None of this detracts from the relief one feels that the Library of America anthology (and despite the smugness of its demographic, the Vintage crime line) ensures that these novels are again widely available, nor from the respect one must grant writers such as Fearing, Thompson, and Himes for surviving absurdities of circumstance that would turn most young writers today into publicists and salesmen, as well as for their audacity in insisting that the thrill-driven potboiler (a genre fundamentally welded to the market) could still connect to real humanity despite the hackneyed plots of safes, yeggs, and fast black sedans. The quiet storms of these novels remain inviting against a contemporary aesthetic where the subtleties of real violence are lost in the universal translator, dumbed down into a single sick joke. What real murder or heist or cabal can reach us—can touch us with the fundamentally perverse and recognizable human impulses of the perpetrators—now that we all know enough to appreciate the zany humor of hitman John Travolta “accidentally” firing a .45 hollowpoint into the skinny guy’s head, getting hitman Samuel Jackson’s kool ride all fucked up with brains and shit?

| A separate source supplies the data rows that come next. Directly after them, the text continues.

(** A link to [/.] deadlocks: [dirlink] finds the directory itself and [iput] waits for
    its lock, which [sys_link] holds. *)
Example link_dot_blocks : do_call mk_users 0 (CLink (path "/f") (path "/.")) mk_state = Blocked.
Proof. vm_compute. reflexivity. Qed.

(** A current directory can be removed, and then its parent; [..] in it names an
    inode that is not in use any more, and to open it makes the kernel panic. *)
Example rmdir_cwd_panics :
  do_calls mk_users [(0%nat, CMkdir (path "/a")); (0%nat, CMkdir (path "/a/b")); (0%nat, CFork); (0%nat, CChdir (path "a/b"));
    (1%nat, CUnlink (path "/a/b")); (1%nat, CUnlink (path "/a")); (0%nat, COpen (path "..") O_RDONLY true)] mk_state = Panic "ilock: no type".
Proof. vm_compute. reflexivity. Qed.

(** ** The disk is consistent *)

Definition mk_a : acache := mkA mk_disk ∅ ∅ mk_disk [].
Definition mk_k : blks := blks_of mk_log mk_a [].

Definition mk_ns : ns := mkNs
  (fun j => if decide (j = 1) then T_DIR else if decide (j = 2) then T_FILE else 0)
  (fun j => if decide (j = 1) then 1 else if decide (j = 2) then 1 else 0)
  (<[(1, 0) := ent_dot]> (<[(1, 16) := ent_dotdot]> {[(1, 32) := ent_f]})).

Definition mk_refs : refs := {[0%nat := (1, 1)]}.

Lemma mk_disk_len : Forall (fun b => length b = Z.to_nat BSIZE) mk_disk.
Proof. repeat (constructor; [reflexivity|]); constructor. Qed.

Lemma mk_booted_ok : msec ∅ mk_booted.1 /\ cacheR mk_a mk_booted.2.
Proof.
  destruct (binit_correct toy_mach mk_disk toy_mach_sec mk_disk_len) as (m & st & E & Hm & HR & _).
  unfold mk_booted. rewrite E. split; [apply Hm|done].
Qed.

Lemma mk_log_rep : log_rep mk_log mk_a [].
Proof.
  constructor; cbn [mk_log mk_a aheld apin ldev lhn lhblock lstart lsize length lbio];
    [apply mk_booted_ok|reflexivity..|apply NoDup_nil_2| |lia|lia|vm_compute; discriminate|vm_compute; reflexivity].
  intros b Hb. by apply not_elem_of_nil in Hb.
Qed.

Lemma mk_geom : geom toy_sb mk_k.
Proof. constructor; try (vm_compute; done); [vm_compute; by split..|]. apply mk_disk_len. Qed.

(** Facts about all numbers of a range, by evaluation. *)
Lemma by_range (f : Z -> bool) n : forallb f (seqZ 0 n) = true -> forall i, 0 <= i < n -> f i = true.
Proof. intros H i Hi. rewrite forallb_forall in H. apply H, list_elem_of_In, elem_of_seqZ. lia. Qed.

Lemma mk_meta : meta_used toy_sb mk_disk.
Proof. exact (by_range (used toy_sb mk_disk) 35 ltac:(vm_compute; reflexivity)). Qed.

Lemma mk_dead j : is_inum toy_sb j -> j ≠ 1 -> j ≠ 2 -> d_type (dinode_of toy_sb mk_disk j) = 0 /\ d_nlink (dinode_of toy_sb mk_disk j) = 0.
Proof.
  intros Hj H1 H2. pose proof (by_range (fun j => (j =? 1) || (j =? 2) ||
    ((d_type (dinode_of toy_sb mk_disk j) =? 0) && (d_nlink (dinode_of toy_sb mk_disk j) =? 0))) 16 ltac:(vm_compute; reflexivity) j Hj) as H. cbv beta in H. lia.
Qed.

Lemma mk_root_di : dinode_of toy_sb mk_disk 1 = root_dinode.
Proof. vm_compute. reflexivity. Qed.

Lemma mk_file_di : dinode_of toy_sb mk_disk 2 = file_dinode.
Proof. vm_compute. reflexivity. Qed.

It’s funny, we respond, in unison, as the synthetic blood patters down, as the Pepsi-drinking hitman rants on the big screen. We may flinch and giggle, but we’re not particularly surprised or concerned, because what we’re viewing bears no more familiarity or relevance to our lives than, say, a spectacle of giant gore-spraying gladiator insects. Despite their hoary vintage, the best of classic American crime writing offers no such divorce from prosaic reality, and it’s this element that makes them still convincing and sometimes chilling, and that weaves into even a book as gray and personal as David Goodis’s Down There (1956) an undeniably political consciousness. For readers who no longer recognize the fear that lurks behind everyday normality, these novels will seem only dated. But the curious circumstances these long buried writers portrayed are still with us—the too-quiet cafe, the too-helpful lawman, the darkness just beyond our brightly lit spaces—and as the news reports from such ordinary, frightened places as Junction City and Jonesboro confirm, we still live in a country where the civil dance of white flight—lock the door! dial 911!—is but a placebo in the face of ever more probable collisions, a lame imitation of the safety we crave.